*Extracted material*
--------------------------------

#[export] Instance AuthState_eq_dec : EqDecision AuthState.
Proof. solve_decision. Defined.

Definition DEFAULT_MAX_PK_OK : Z := 6.

Record ServerAuth (A : Type) := {
  sa_service : bytes; sa_session_id : bytes; accepted_methods : list bytes; auth : A; state : AuthState;
  pending_user : option bytes; used_keys : list bytes; sa_host_key : option bytes; auth_info : bytes;
  pending_prompt_count : option Z; first_user : option bytes; allow_none : bool; max_auth_tries : option Z;
  failed_attempts : Z; now : Z; ca_signature_algorithms : list bytes; pending_cert_caps : option AuthCertCaps;
  sk_touch_required : bool; sk_verify_required : bool; max_pk_ok : Z; pk_ok_failures : Z
}.
Arguments sa_service {A}. Arguments sa_session_id {A}. Arguments accepted_methods {A}. Arguments auth {A}.
Arguments state {A}. Arguments pending_user {A}. Arguments used_keys {A}. Arguments sa_host_key {A}.
Arguments auth_info {A}. Arguments pending_prompt_count {A}. Arguments first_user {A}. Arguments allow_none {A}.
Arguments max_auth_tries {A}. Arguments failed_attempts {A}. Arguments now {A}.
Arguments ca_signature_algorithms {A}. Arguments pending_cert_caps {A}. Arguments sk_touch_required {A}.
Arguments sk_verify_required {A}. Arguments max_pk_ok {A}. Arguments pk_ok_failures {A}.

#[export] Instance ServerAuth_eta A : Etable (ServerAuth A) := fun s => {|
  sa_service := sa_service s; sa_session_id := sa_session_id s; accepted_methods := accepted_methods s; auth := auth s;
  state := state s; pending_user := pending_user s; used_keys := used_keys s; sa_host_key := sa_host_key s;
  auth_info := auth_info s; pending_prompt_count := pending_prompt_count s; first_user := first_user s;
  allow_none := allow_none s; max_auth_tries := max_auth_tries s; failed_attempts := failed_attempts s; now := now s;
  ca_signature_algorithms := ca_signature_algorithms s; pending_cert_caps := pending_cert_caps s;
  sk_touch_required := sk_touch_required s; sk_verify_required := sk_verify_required s; max_pk_ok := max_pk_ok s;
  pk_ok_failures := pk_ok_failures s |}.

Section Server.
Context {C : PureCrypto} {S : SigPrims} (allow_rsa_sha1 : bool) {A : Type} `{!Authenticator A}.
Implicit Types s : ServerAuth A.

Definition server_auth_new (session_id : bytes) (methods : list bytes) (policy : A) : ServerAuth A := {|
  sa_service := bs "ssh-connection"; sa_session_id := session_id; accepted_methods := methods; auth := policy;
  state := AwaitingServiceRequest; pending_user := None; used_keys := []; sa_host_key := None; auth_info := [];
  pending_prompt_count := None; first_user := None; allow_none := false; max_auth_tries := None;
  failed_attempts := 0; now := 0; ca_signature_algorithms := []; pending_cert_caps := None;
  sk_touch_required := false; sk_verify_required := false; max_pk_ok := DEFAULT_MAX_PK_OK; pk_ok_failures := 0 |}.

(** ** Configuration *)

Definition set_now (v : Z) s : ServerAuth A := s <| now := v |>.
Definition set_ca_signature_algorithms (v : list bytes) s : ServerAuth A := s <| ca_signature_algorithms := v |>.
Definition set_pubkey_auth_options (touch verify : bool) s : ServerAuth A :=
  s <| sk_touch_required := touch |> <| sk_verify_required := verify |>.
Definition set_max_pk_ok (n : Z) s : ServerAuth A := s <| max_pk_ok := n |>.
Definition set_max_auth_tries (m : option Z) s : ServerAuth A := s <| max_auth_tries := m |>.
Definition set_accepted_methods (m : list bytes) s : ServerAuth A := s <| accepted_methods := m |>.
Definition set_host_key (k : bytes) s : ServerAuth A := s <| sa_host_key := Some k |>.
Definition set_allow_none (b : bool) s : ServerAuth A := s <| allow_none := b |>.
Definition notify_user_resolved (user : bytes) (methods : list bytes) s : ServerAuth A :=
  s <| auth := on_user_resolved user methods (auth s) |>.

Definition peek_request (payload : bytes) : option (bytes * bytes) :=
  match userauth_request_decode payload with
  | Err _ => None
  | Ok req =>
      let method := match ua_method req with
                    | MNone => bs "none"
                    | MPassword _ _ => bs "password"
                    | MPublicKey _ _ _ _ _ => bs "publickey"
                    | MKeyboardInteractive _ _ => bs "keyboard-interactive"
                    | MOther _ _ => []
                    end in
      Some (account_name (ua_user req), method)
  end.

(** ** Failures *)

Definition failure_payload (partial : bool) (cont : list bytes) : bytes :=
  userauth_failure_encode {| uf_continuations := cont; uf_partial_success := partial |}.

--------------------------------

*Exercise description*
Scan the data above and copy every line with "Arguments" in it.

*Response below*
Arguments sa_service {A}. Arguments sa_session_id {A}. Arguments accepted_methods {A}. Arguments auth {A}.
Arguments state {A}. Arguments pending_user {A}. Arguments used_keys {A}. Arguments sa_host_key {A}.
Arguments auth_info {A}. Arguments pending_prompt_count {A}. Arguments first_user {A}. Arguments allow_none {A}.
Arguments max_auth_tries {A}. Arguments failed_attempts {A}. Arguments now {A}.
Arguments ca_signature_algorithms {A}. Arguments pending_cert_caps {A}. Arguments sk_touch_required {A}.
Arguments sk_verify_required {A}. Arguments max_pk_ok {A}. Arguments pk_ok_failures {A}.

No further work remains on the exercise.